THEME: TAL2020 - The Great Example - Lab@Home

At the TAL2020 conference, Alexander H. Treusch, Associate Professor at The Department of Biology, presented a way of conducting practice-based lab teaching during the difficult circumstances, caused by COVID-19 for most teachers at SDU. The method, Lab@Home, let students work on experiments in the Microbiology course, which could easily be carried out at home.

The background of Lab@Home

The aim of Lab@Home was to create a learning activity for the students, which could help students meet the learning goal in Microbiology: that the students are to attain practical skills during the course. This learning goal was hard to meet because of the COVID-19 lockdown.

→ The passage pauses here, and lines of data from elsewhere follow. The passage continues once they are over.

Lemma add_curves_stops (l1 l2 : list string) (c : string)
    (locations_df : Locations) :
  rows locations_df <> [] ->
  (forall x, In x l1 -> In x (data_columns d)) ->
  ~ In c (data_columns d) ->
  add_curves (l1 ++ c :: l2) d locations_df = Raise (KeyError c).
Proof.
  intros Hne Hl1 Hc. unfold add_curves. rewrite foldM_app.
  destruct (add_curves_rows d l1 locations_df Hl1) as [df1 [Hdf1 Hrows]].
  unfold add_curves in Hdf1. rewrite Hdf1. cbn [bind foldM].
  unfold add_curve at 1.
  rewrite (mapM_Raise _ (KeyError c)); [reflexivity| |].
  - rewrite Hrows. now apply flagged_nonempty.
  - intros row. now apply well_has_curve_missing.
Qed.

Lemma first_missing (cols catalog : list string) :
  (forall c, In c catalog -> In c cols)
  \/ exists l1 c l2,
       catalog = l1 ++ c :: l2
       /\ (forall x, In x l1 -> In x cols) /\ ~ In c cols.
Proof.
  induction catalog as [|a cs IH]; [left; intros c []|].
  destruct (mem a cols) eqn:E.
  - apply mem_In in E. destruct IH as [IH|[l1 [c [l2 [-> [H1 H2]]]]]].
    + left. intros c [<-|Hc]; auto.
    + right. exists (a :: l1), c, l2. split; [reflexivity|].
      split; [|exact H2]. intros x [<-|Hx]; auto.
  - apply mem_false in E. right. exists [], a, cs.
    split; [reflexivity|]. split; [intros x []|exact E].
Qed.

Lemma add_curves_new_columns (catalog : list string) :
  forall locations_df df,
    add_curves catalog d locations_df = Ok df ->
    exists new,
      columns df = columns locations_df ++ new
      /\ NoDup new
      /\ forall x, In x new <-> In x catalog /\ ~ In x (columns locations_df).
Proof.
  induction catalog as [|c cs IH]; intros locs df H.
  - injection H as <-. exists []. rewrite app_nil_r.
    split; [reflexivity|]. split; [constructor|]. simpl. tauto.
  - unfold add_curves in H. simpl in H. unfold add_curve in H at 1.
    destruct (mapM _ (rows locs)) as [series|e]; [|discriminate].
    simpl in H. destruct (IH _ _ H) as [new [Hcols [Hnd Hin]]].
    unfold setitem in Hcols, Hin. simpl in Hcols, Hin.
    destruct (mem c (columns locs)) eqn:E.
    + apply mem_In in E. exists new. split; [exact Hcols|].
      split; [exact Hnd|]. intros x. rewrite Hin. simpl.
      split; [tauto|]. intros [[<-|Hx] Hn]; [contradiction|tauto].
    + apply mem_false in E. exists (c :: new).
      split; [now rewrite Hcols, <- app_assoc|]. split.
      * constructor; [|exact Hnd]. intros Hc. apply Hin in Hc.
        destruct Hc as [_ Hc]. apply Hc, in_or_app. right. now left.
      * intros x. simpl. rewrite Hin, in_app_iff. simpl.
        destruct (string_dec c x) as [<-|Hne]; [tauto|]. tauto.
Qed.

End LoopInvariants.

(** X3.  On a table with at least one well, the loop over the catalog ends
    without an exception exactly when the measurement table has a column for
    every curve of the catalog; otherwise it raises [KeyError] for the first
    curve of the catalog that is not a column. *)
Theorem catalog_needs_columns (V : Type) (catalog : list string)
    (well_data_df : DataFrame V) (locations_df : Locations) :
  rows locations_df <> [] ->
  ((exists df, add_curves catalog well_data_df locations_df = Ok df)
   <-> forall c, In c catalog -> In c (data_columns well_data_df))
  /\ forall l1 c l2,
       catalog = l1 ++ c :: l2 ->
       (forall x, In x l1 -> In x (data_columns well_data_df)) ->
       ~ In c (data_columns well_data_df) ->
       add_curves catalog well_data_df locations_df = Raise (KeyError c).
Proof.
  intros Hne. split.
  - split.
    + intros [df Hdf]. exact (add_curves_inv V well_data_df catalog
                                locations_df df Hne Hdf).
    + intros Hcols.
      destruct (add_curves_rows well_data_df catalog locations_df Hcols)
        as [df [Hdf _]].
      now exists df.
  - intros l1 c l2 -> H1 Hc. now apply add_curves_stops.
Qed.

Lemma catalog_needs_columns_witness :
  rows three_wells <> []
  /\ (forall x, In x ["GR"] -> In x (data_columns three_logs))
  /\ ~ In "GAMMA" (data_columns three_logs)
  /\ add_curves ["GR"; "GAMMA"; "RHOB"] three_logs three_wells
     = Raise (KeyError "GAMMA").
Proof.
  assert (Hne : rows three_wells <> []) by discriminate.
  assert (H1 : forall x, In x ["GR"] -> In x (data_columns three_logs))
    by (apply missing_label_none; reflexivity).
  assert (Hc : ~ In "GAMMA" (data_columns three_logs))
    by (apply mem_false; reflexivity).
  split; [exact Hne|]. split; [exact H1|]. split; [exact Hc|].
  exact (proj2 (catalog_needs_columns nat ["GR"; "GAMMA"; "RHOB"]
                  three_logs three_wells Hne)
           ["GR"] "GAMMA" ["RHOB"] eq_refl H1 Hc).
Defined.

(** X4.  The loop over the catalog keeps the table's shape: the wells, their
    order, their datasets and their cells in the columns that are not in the
    catalog are unchanged, the columns the table had stay in place, and each
    curve of the catalog that was not a column is appended once. *)
Theorem loop_keeps_other_columns (V : Type) (catalog : list string)
    (well_data_df : DataFrame V) (locations_df df : Locations) :
  rows locations_df <> [] ->
  add_curves catalog well_data_df locations_df = Ok df ->
  Forall2 (fun r r' => WELL r' = WELL r /\ Dataset r' = Dataset r
                       /\ forall c, ~ In c catalog -> has r' c = has r c)
          (rows locations_df) (rows df)
  /\ exists new,
       columns df = columns locations_df ++ new
       /\ NoDup new
       /\ forall x, In x new <-> In x catalog /\ ~ In x (columns locations_df).
Proof.
  intros Hne Hdf. split.
  - pose proof (add_curves_inv V well_data_df catalog locations_df df
                  Hne Hdf) as Hcols.
    destruct (add_curves_rows well_data_df catalog locations_df Hcols)
      as [df0 [Hdf0 Hrows]].
    rewrite Hdf in Hdf0. injection Hdf0 as <-. rewrite Hrows.
    apply Forall2_map_r. intros r.
    split; [apply flagged_WELL|]. split; [apply flagged_Dataset|].
    intros c Hc. rewrite flagged_has. apply mem_false in Hc. now rewrite Hc.
  - exact (add_curves_new_columns V well_data_df catalog locations_df df Hdf).
Qed.

Lemma loop_keeps_other_columns_witness :
  rows two_wells <> []
  /\ exists df,
       add_curves ["RHOB"; "NPHI"] three_logs two_wells = Ok df
       /\ Forall2 (fun r r' => WELL r' = WELL r /\ Dataset r' = Dataset r
                               /\ forall c, ~ In c ["RHOB"; "NPHI"] ->
                                            has r' c = has r c)
                  (rows two_wells) (rows df)
       /\ exists new,
            columns df = columns two_wells ++ new
            /\ NoDup new
            /\ forall x, In x new
                         <-> In x ["RHOB"; "NPHI"] /\ ~ In x (columns two_wells).
Proof.
  assert (Hne : rows two_wells <> []) by discriminate.
  split; [exact Hne|].
  destruct (add_curves ["RHOB"; "NPHI"] three_logs two_wells) as [df|e] eqn:E;
    [|discriminate E].
  exists df. split; [reflexivity|].
  exact (loop_keeps_other_columns nat ["RHOB"; "NPHI"] three_logs
           two_wells df Hne E).
Defined.

(** X5.  Running the loop again on the table it produced changes nothing: it
    succeeds, the columns are the same and every row has the same cells. *)
Theorem loop_is_idempotent (V : Type) (catalog : list string)
    (well_data_df : DataFrame V) (locations_df df : Locations) :
  rows locations_df <> [] ->
  add_curves catalog well_data_df locations_df = Ok df ->
  exists df',
    add_curves catalog well_data_df df = Ok df'
    /\ columns df' = columns df
    /\ Forall2 same_row (rows df) (rows df').
Proof.
  intros Hne Hdf.
  pose proof (add_curves_inv V well_data_df catalog locations_df df Hne Hdf)
    as Hcols.
  destruct (add_curves_rows well_data_df catalog df Hcols)
    as [df' [Hdf' Hrows']].
  exists df'. split; [exact Hdf'|]. split.
  - destruct (add_curves_new_columns V well_data_df catalog df df' Hdf')
      as [new [Hc [_ Hin]]].
    destruct new as [|x new]; [now rewrite Hc, app_nil_r|].
    destruct (proj1 (Hin x) (or_introl eq_refl)) as [Hx Hn].
    destruct Hn.
    apply (proj2 (@add_curves_columns _ _ _ _ _ Hdf x)). now right.
  - destruct (add_curves_rows well_data_df catalog locations_df Hcols)
      as [df0 [Hdf0 Hrows]].
    rewrite Hdf in Hdf0. injection Hdf0 as <-.
    rewrite Hrows'. apply Forall2_map_in. intros r H. unfold same_row.
    rewrite flagged_WELL, flagged_Dataset.
    split; [reflexivity|]. split; [reflexivity|].
    intros c. rewrite flagged_has.
    destruct (mem c catalog) eqn:E; [|reflexivity].
    rewrite Hrows in H. apply in_map_iff in H. destruct H as [r0 [<- _]].
    now rewrite flagged_has, E, flagged_WELL.
Qed.

Lemma loop_is_idempotent_witness :
  rows three_wells <> []
  /\ exists df,
       add_curves ["GR"; "RHOB"] three_logs three_wells = Ok df
       /\ exists df',
            add_curves ["GR"; "RHOB"] three_logs df = Ok df'
            /\ columns df' = columns df
            /\ Forall2 same_row (rows df) (rows df').
Proof.
  assert (Hne : rows three_wells <> []) by discriminate.
  split; [exact Hne|].
  destruct (add_curves ["GR"; "RHOB"] three_logs three_wells)
    as [df|e] eqn:E; [|discriminate E].
  exists df. split; [reflexivity|].
  exact (loop_is_idempotent nat ["GR"; "RHOB"] three_logs three_wells df
           Hne E).
Defined.

(** ** More on the selection callback *)





Lemma Subseq_In {A : Type} (s l : list A) (x : A) :
  Subseq s l -> In x s -> In x l.
Proof.
  induction 1 as [|y s l S IH|y s l S IH]; simpl; intros Hin.
  - exact Hin.
  - right. now apply IH.
  - destruct Hin as [<-|Hin]; [now left|right; now apply IH].
Qed.

Lemma Subseq_NoDup {A : Type} (s l : list A) :
  Subseq s l -> NoDup l -> NoDup s.
Proof.
  induction 1; intros Hnd; [constructor| |].
  - inversion Hnd; subst. auto.
  - inversion Hnd; subst. constructor; [|auto].
    intros Hin. match goal with Hn : ~ In _ _ |- _ => apply Hn end.
    eapply Subseq_In; eassumption.
Qed.





(** X8.  A well name is listed exactly when the table has a row of that name
    whose cell is [True] in every required column, whose dataset is checked,
    and, when the selection event names wells, which is one of them. *)
Theorem listed_iff_row_qualifies (locations_df : Locations)
    (curves datasets : list string) (selected_items : option SelectedData)
    (lasso_wells : option (list string)) :
  (forall c, In c curves -> In c (columns locations_df)) ->
  lasso selected_items = Ok lasso_wells ->
  exists names,
    selected_wells locations_df curves datasets selected_items = Ok names
    /\ forall w,
         In w names
         <-> exists r,
               In r (rows locations_df) /\ WELL r = w
               /\ (forall c, In c curves -> has r c = true)
               /\ In (Dataset r) datasets
               /\ (forall n ns, lasso_wells = Some (n :: ns) -> In w (n :: ns)).
Proof.
  intros Hcols Hl. unfold selected_wells.
  rewrite (@selected_frame_Ok _ _ _ _ _ Hcols Hl). cbn [bind].
  eexists. split; [reflexivity|]. intros w.
  rewrite in_map_iff. split.
  - intros [r [Hw Hr]]. apply filter_In in Hr. destruct Hr as [Hin Hq].
    apply andb_true_iff in Hq. destruct Hq as [Hq Hch].
    unfold qualifies in Hq. apply andb_true_iff in Hq.
    destruct Hq as [Hall Hds]. rewrite forallb_forall in Hall.
    exists r. repeat split; try assumption.
    + now apply mem_In.
    + intros n ns ->. cbn [chosen] in Hch. apply mem_In in Hch.
      now rewrite <- Hw.
  - intros [r [Hin [Hw [Hall [Hds Hlw]]]]]. exists r. split; [exact Hw|].
    apply filter_In. split; [exact Hin|]. apply andb_true_iff. split.
    + unfold qualifies. apply andb_true_iff. split.
      * now apply forallb_forall.
      * now apply mem_In.
    + destruct lasso_wells as [[|n ns]|]; try reflexivity.
      cbn [chosen]. apply mem_In. rewrite Hw. now apply (Hlw n ns).
Qed.

Lemma listed_iff_row_qualifies_witness :
  (forall c, In c ["GR"; "RHOB"] -> In c (columns two_wells))
  /\ lasso (selection ["B"; "Z"]) = Ok (Some ["B"; "Z"])
  /\ exists names,
       selected_wells two_wells ["GR"; "RHOB"] ["Test"]
         (selection ["B"; "Z"]) = Ok names
       /\ forall w,
            In w names
            <-> exists r,
                  In r (rows two_wells) /\ WELL r = w
                  /\ (forall c, In c ["GR"; "RHOB"] -> has r c = true)
                  /\ In (Dataset r) ["Test"]
                  /\ (forall n ns, Some ["B"; "Z"] = Some (n :: ns) ->
                                   In w (n :: ns)).
Proof.
  assert (H : forall c, In c ["GR"; "RHOB"] -> In c (columns two_wells))
    by (apply missing_label_none; reflexivity).
  split; [exact H|]. split; [reflexivity|].
  exact (listed_iff_row_qualifies two_wells ["GR"; "RHOB"] ["Test"]
           (selection ["B"; "Z"]) (Some ["B"; "Z"]) H eq_refl).
Defined.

Thus, the solution was to let students carry out the practical lab exercises, which are a part of Microbiology, in a home lab. Since the course had to be adapted within a short timeframe, Lab@Home kits were made with materials for exercises, which the students could work with at home and had easy access to. The lab exercises consisted of experiments, which the students were able to carry out at home.

The students had access to instructional videos for conducting the experiments and were asked to report their results through the blog function in Blackboard. Furthermore, the exercises were complemented with Labster, a lab simulation software, and calculation exercises.

Key findings and feedback from the students

The feedback from students was overwhelmingly positive, since they were actually able to work with practical experiments in the course, in spite of the circumstances. Because the students had to take more responsibility and ownership of their experiments than in regular lab exercises, this sparked their curiosity and made them want to study the topics of the course further.

By moving the practical experiments out of the lab and into the students’ homes, Alexander managed to engage the students more in the Microbiology course, along with meeting the learning goal of the course. Alexander argues that the engagement in and feeling of ownership over the experiments can be a motivating factor, inspiring the students to explore the course on their own and fostering their independent scientific thinking.

Future implications

Even though Lab@Home was a swiftly developed solution to issues caused by the COVID-19 lockdown, Alexander points out that the method has opened up for a new way of conducting lab exercises – especially since the method turned out to give students a greater feeling of ownership of their experiments.